MECHANISMS OF ENDOTOXIN-INDUCED INTESTINAL INJURY IN A HYPERDYNAMIC MODEL OF SEPSIS

Abstract
The goal of this study was to test the hypothesis that endotoxin-induced bacterial translocation is the result of a selective decrease in intestinal blood flow that causes an oxidant-mediated intestinal mucosal injury. To accomplish this goal, 116 instrumented rats receiving a nonlethal dose of endotoxin (5 mg/kg IP) or saline were studied. Organ blood flow and cardiac output were measured using the microsphere technique and intestinal permeability was measured both by the blood to luminal clearance of 51Cr-EDTA and by horseradish peroxidase.
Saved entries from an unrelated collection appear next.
(** * identity: users, feature flags and their assignment relation

    A shallow embedding of the service layer of the identity backend
    (internal/service), of the repositories it calls
    (internal/repository) and of the pagination helpers
    (internal/service/dto), with the relational store they run on.

    The store is the PostgreSQL schema of db/migrations accessed through
    GORM: three tables, two id sequences, the unique indexes on
    users.email and feature_flags.key, the composite primary key and the
    foreign keys of user_feature_flags, and GORM's soft delete for models
    that carry a [DeletedAt] column. *)

From Stdlib Require Import ZArith NArith List String Bool Lia.
Import ListNotations.

Local Open Scope Z_scope.

(** ** Go's machine integers

    [int] and [int64] are 64-bit two's complement numbers on the
    platforms the service is built for; arithmetic wraps around. *)

Module GoInt.

Definition min_int : Z := - 2 ^ 63.
Definition max_int : Z := 2 ^ 63 - 1.

Definition in_range (z : Z) : Prop := min_int <= z <= max_int.

Definition wrap (z : Z) : Z := (z + 2 ^ 63) mod 2 ^ 64 - 2 ^ 63.

Definition add (a b : Z) : Z := wrap (a + b).
Definition sub (a b : Z) : Z := wrap (a - b).
Definition mul (a b : Z) : Z := wrap (a * b).
(** Go's [/] truncates toward zero and [%] takes the sign of the dividend. *)
Definition quot (a b : Z) : Z := wrap (Z.quot a b).
Definition rem (a b : Z) : Z := Z.rem a b.

End GoInt.

(** ** internal/model

    [uint] identifiers are natural numbers.  [time.Time] is a tick count
    of the store's clock; [0] is Go's zero time. *)

Definition uint := N.
Definition Time := N.

Module User.
Record t := mk {
  ID : uint;
  Name : string;
  Email : string;
  Enabled : bool;
  CreatedAt : Time;
  UpdatedAt : Time;
  DeletedAt : option Time;
  LastLogin : option Time }.
End User.

Module FeatureFlag.
Record t := mk {
  ID : uint;
  Key : string;
  Description : string;
  Enabled : bool;
  CreatedAt : Time;
  UpdatedAt : Time;
  DeletedAt : option Time }.
End FeatureFlag.

Module UserFeatureFlag.
Record t := mk {
  UserID : uint;
  FeatureFlagID : uint;
  CreatedAt : Time }.
End UserFeatureFlag.

(** ** internal/service/dto *)

Module Dto.

Module CreateUserRequest.
Record t := mk { Name : string; Email : string; Enabled : bool }.
End CreateUserRequest.

(** The pointer fields of the update requests are options: [None] is a
    field absent from the payload. *)
Module UpdateUserRequest.
Record t := mk {
  Name : option string; Email : option string; Enabled : option bool }.
End UpdateUserRequest.

Module UserResponse.
Record t := mk {
  ID : uint;
  Name : string;
  Email : string;
  Enabled : bool;
  CreatedAt : Time;
  UpdatedAt : Time;
  LastLogin : option Time }.
End UserResponse.

Module CreateFeatureFlagRequest.
Record t := mk { Key : string; Description : string; Enabled : bool }.
End CreateFeatureFlagRequest.

Module UpdateFeatureFlagRequest.
Record t := mk { Description : option string; Enabled : option bool }.
End UpdateFeatureFlagRequest.

Module FeatureFlagResponse.
Record t := mk {
  ID : uint;
  Key : string;
  Description : string;
  Enabled : bool;
  CreatedAt : Time;
  UpdatedAt : Time }.
End FeatureFlagResponse.

Module UserListResponse.
Record t := mk {
  Users : list UserResponse.t;
  Total : Z;
  Page : Z;
  PageSize : Z;
  TotalPages : Z }.
End UserListResponse.

Module FeatureFlagListResponse.
Record t := mk {
  FeatureFlags : list FeatureFlagResponse.t;
  Total : Z;
  Page : Z;
  PageSize : Z;
  TotalPages : Z }.
End FeatureFlagListResponse.

Record PaginationParams := mkPagination { Page : Z; PageSize : Z }.

(** [GetOffset] normalises the receiver in place and returns the offset;
    the updated receiver is the second component. *)
Definition GetOffset (p : PaginationParams) : Z * PaginationParams :=
  let p := if Page p <? 1 then mkPagination 1 (PageSize p) else p in
  let p := if PageSize p <? 1 then mkPagination (Page p) 10 else p in
  let p := if PageSize p >? 100 then mkPagination (Page p) 100 else p in
  (GoInt.mul (GoInt.sub (Page p) 1) (PageSize p), p).

(** [GetLimit] normalises the page size in place and returns it. *)
Definition GetLimit (p : PaginationParams) : Z * PaginationParams :=
  let p := if PageSize p <? 1 then mkPagination (Page p) 10 else p in
  let p := if PageSize p >? 100 then mkPagination (Page p) 100 else p in
  (PageSize p, p).

Definition CalculateTotalPages (total : Z) (pageSize : Z) : Z :=
  if pageSize =? 0 then 0
  else
    let pages := GoInt.quot total pageSize in
    if GoInt.rem total pageSize >? 0 then GoInt.add pages 1 else pages.


End Dto.

(** ** The store

    The three tables of db/migrations, the sequences behind the two
    [SERIAL] keys, and the clock that stamps rows.  Rows are never removed
    from [users] and [feature_flags]: both models carry a [DeletedAt]
    column, so GORM deletes them by stamping that column.

    [faults] is the store's schedule of failures that do not come from the
    schema: each GORM call consumes the head of the list, and [true] makes
    that call fail without effect (lost connection, cancelled context, and
    the like).  An empty schedule is a store that only fails for the
    reasons modelled below. *)

Record DB := mkDB {
  users : list User.t;
  feature_flags : list FeatureFlag.t;
  user_feature_flags : list UserFeatureFlag.t;
  users_id_seq : N;
  feature_flags_id_seq : N;
  clock : Time;
  faults : list bool }.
Cardiac output was higher in the endotoxin-treated group than in the saline group (76 ± 12 versus 95 ± 17 mL/min; p < 0.05). Although endotoxin induced a hyperdynamic state, blood flow to the distal ileum and cecum was selectively decreased by 35%–50% (p < 0.01), whereas blood flow to the rest of the intestine, spleen, pancreas, and liver was normal. Furthermore, blood flow to the ileal mucosa was decreased to a greater extent than to the remainder of the gut wall (p < 0.05). Small bowel permeability to 51Cr-EDTA was increased at sites of decreased blood flow (ileum) but not at sites of normal (jejunum) blood flow. Allopurinol, a competitive inhibitor of xanthine oxidase, ameliorated the endotoxin-induced decrease in ileal blood flow as well as the increase in ileal permeability. Thus these studies support the hypothesis that endotoxin-induced mucosal injury is the result of an ischemia reperfusion-mediated injury of the distal small intestine and cecum.